アライコウのノベルゲーム研究所

ゲームライター・アライコウのノベルゲーム研究に関するブログです。

国産ノベル・アドベンチャーゲーム200選 第38回『学校であった怖い話』

『学校であった怖い話』(バンプレスト、SFC、1995年)

発売元:バンプレスト
初出:1995年

弟切草』『かまいたちの夜』が築き上げたサウンドノベルという新しいジャンルに、他社が追随するのは当然の流れであった。その中でも出色のクオリティを誇ったのがバンプレストの『学校であった怖い話』だ。

 新聞部の企画で学校の七不思議の特集をすることになった。聞き手に選ばれた新聞部員の主人公のもとに、部長が集めた語り部たちが集合する。しかし語り部は六人しか現れない。まだ見ぬ七人目を待ちながらひとまずは取材を始めることになったのだが……。
 脚本・監督を務めたのは『ラストハルマゲドン』『BURAI』『ONI』シリーズなどPC、コンソール問わず多彩な作品を手がけてきたマルチクリエイター飯島健男(現:飯島多紀哉)氏。学校の怪談というテーマはチュンソフトのサウンドノベルと比較すればありふれた題材だったが、それだけに多くの少年少女に身近な怖さを与える作品になったことがまずは指摘できるだろう。

語り部を選択する

 語り部となる六人の話の順番を自由に選択できるというのが第一の特徴。通常のノベルゲームは分岐はあれど基本的にノンストップで進むところ、本作は1周につき全七話構成で、単純計算で四十二話ものバリエーションが生まれる。その四十二話の中で選択肢による多数の分岐が生じるため、それに倍するパターンの怪談が目の前に立ち上るのだ。
 いかに周回を飽きさせないかが『弟切草』が提示したノベルゲームの課題と言えたが、これをきわめて理想的な形で早期に解決しているのである。特定の手順を経ないと出現しない隠しシナリオもあり、かなりの分量を誇る。すべてを見るとなると『かまいたちの夜』以上の難易度となるだろう。

様々な顔を見せる語り部たち

 そして恐ろしいのは怪談そのものではなく、六人の語り部たちだ。いつもうつむいて陰気な男、やたらトイレにこだわりのある太っちょ、理解不能な言動ばかりの先輩、ミステリアスな美人だが近寄りがたい女など、六人ともすべてが個性的なキャラ付けをされている。
 背景もキャラクターグラフィックも実写であることが第二の特徴だが、スーパーファミコンの制限ある描画機能が、ザラついた実写画像の不気味さを際立たせている。縦書きのテキスト表示で、画面左にキャラクターグラフィックを配置する――実際の画像を見ると、語り部が常に主人公に、ひいてはプレイヤーに語りかけている構図になっているのがわかるだろう。画面の大半を占める彼らの圧迫感もまた、恐怖の一因になっている。
 ストーリーはキャラクターから生まれる、一番怖いのは人間である――ホラーノベルゲームでそれらの原則に基づいた作品は、意外にも本作が最初期のものであるかもしれない。
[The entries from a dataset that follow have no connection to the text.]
Fixpoint streq (a b : jsstring) : bool :=
  match a, b with
  | [], [] => true
  | x :: a', y :: b' => (N.eqb x y && streq a' b')%bool
  | _, _ => false
  end.

(** [analyzeDocument]; [deprecatedHooks] and [validHooks] are what the two
    loaders return, the first as [Object.entries] lists it. The result is
    what the pass hands to the host: the diagnostics it sets for the document
    and the ranges it decorates; [None] when the document is skipped. *)
Definition analyzeDocument (document : TextDocument)
    (deprecatedHooks : list (jsstring * jsstring)) (validHooks : list jsstring)
  : Outcome (option Marks) :=
  if negb (streq (languageId document) (js "csharp")) then Done None
  else
    let text := getText document in
    diagnostics <- processDeprecated deprecatedHooks text [] ;;
    st <- processValid validHooks text (diagnostics, []) ;;
    Done (Some st).

End Analysis.

End Extension.

Import Extension.

(** ** [src/snippets.ts]: the snippets of the valid hooks *)

Module SnippetsModule.

Record Snippet : Type := mkSnippet {
  prefix : jsstring;
  body : jsstring;
  description : jsstring
}.

(** The object [snippets]: the prototype that an assignment has put in the
    place of [Object.prototype], if any, and the own properties in the order
    in which [Object.entries] and [JSON.stringify] go through them. *)
Record Snippets : Type := mkSnippets {
  prototype : option Snippet;
  properties : list (jsstring * Snippet)
}.

(** The key of the accessor of [Object.prototype] that sets the prototype. *)
Definition protoKey : jsstring := js "__proto__".

Definition isDigit (c : char) : bool := (N.leb 48 c && N.leb c 57)%bool.

Fixpoint decimalValue (acc : N) (s : jsstring) : option N :=
  match s with
  | [] => Some acc
  | c :: s' =>
      if isDigit c then decimalValue (acc * 10 + (c - 48))%N s' else None
  end.

(** An array index: a key that is the canonical decimal text of an integer
    from 0 to 2^32 - 2. *)
Definition arrayIndex (key : jsstring) : option N :=
  match key with
  | [] => None
  | c :: rest =>
      if (N.eqb c 48 && (0 <? length rest))%bool then None
      else
        match decimalValue 0 key with
        | Some n => if N.ltb n 4294967295 then Some n else None
        | None => None
        end
  end.

Definition hasOwn (props : list (jsstring * Snippet)) (key : jsstring) : bool :=
  existsb (fun entry => stringEq (fst entry) key) props.

(** The value of an own property replaced, where the property is. *)
Definition update (props : list (jsstring * Snippet)) (key : jsstring)
    (value : Snippet) : list (jsstring * Snippet) :=
  map (fun entry => if stringEq (fst entry) key then (fst entry, value) else entry)
    props.

(** A new property whose key is the array index [n]: array indices come
    first, in ascending order. *)
Fixpoint insertIndex (n : N) (entry : jsstring * Snippet)
    (props : list (jsstring * Snippet)) : list (jsstring * Snippet) :=
  match props with
  | [] => [entry]
  | first :: rest =>
      match arrayIndex (fst first) with
      | Some m => if N.ltb m n then first :: insertIndex n entry rest
                  else entry :: props
      | None => entry :: props
      end
  end.

(** An own data property set: a property that exists keeps its place, a new
    one comes among the array indices, or after every other key. *)
Definition defineOwn (props : list (jsstring * Snippet)) (key : jsstring)
    (value : Snippet) : list (jsstring * Snippet) :=
  if hasOwn props key then update props key value
  else
    match arrayIndex key with
    | Some n => insertIndex n (key, value) props
    | None => props ++ [(key, value)]
    end.

(** [snippets[key] = value] on an object made by a literal: the key
    [__proto__] reaches the setter of [Object.prototype], which makes the
    value the prototype and creates no property; every other key is an own
    data property. *)
Definition setProp (snippets : Snippets) (key : jsstring) (value : Snippet) : Snippets :=
  if stringEq key protoKey then mkSnippets (Some value) (properties snippets)
  else mkSnippets (prototype snippets) (defineOwn (properties snippets) key value).

Fixpoint digits (u : Decimal.uint) : jsstring :=
  match u with
  | Decimal.Nil => []
  | Decimal.D0 u' => 48%N :: digits u'
  | Decimal.D1 u' => 49%N :: digits u'
  | Decimal.D2 u' => 50%N :: digits u'
  | Decimal.D3 u' => 51%N :: digits u'
  | Decimal.D4 u' => 52%N :: digits u'
  | Decimal.D5 u' => 53%N :: digits u'
  | Decimal.D6 u' => 54%N :: digits u'
  | Decimal.D7 u' => 55%N :: digits u'
  | Decimal.D8 u' => 56%N :: digits u'
  | Decimal.D9 u' => 57%N :: digits u'
  end.

(** A count in a template string: its decimal digits. *)
Definition numberToString (n : nat) : jsstring := digits (Nat.to_uint n).

(** [parameters.map((param, index) => ...)] from [index] on. *)
Fixpoint namedParameters (index : nat) (parameters : list jsstring) : list jsstring :=
  match parameters with
  | [] => []
  | param :: rest =>
      (param ++ js " param" ++ numberToString (index + 1))
      :: namedParameters (S index) rest
  end.

Definition paramsListOf (parsedHook : ParsedHook) : jsstring :=
  join (js ", ") (namedParameters 0 (parameters parsedHook)).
 無数の選択肢が織り成すパラレルワールドは、まさにテキストの迷路となってプレイヤーを幻惑していき、コアなファンを多数生みだした。1996年にはプレイステーション向けにリメイクした『学校であった怖い話 S』がリリースされている。
 以降しばらく、このシリーズに目立った動きはなかった。飯島氏は一時期、日本のビデオゲーム業界を離れていたが、2007年に同人ノベルゲーム『アパシー 学校であった怖い話』*1をリリースし、鮮烈の復活を遂げる。私を含む往年のファンたちは驚愕したものだ。
 それから15年以上、舞台が再設定されたアパシーシリーズを商業とインディーの双方で精力的に発表し続けている。私も一時期、いくつかの作品にサブシナリオライターとして参加していたのだが、よい思い出である。

© BANDAI SPIRITS

*1:1995年に出版された小説版を選択肢なしのノベルゲームとして構築したもの。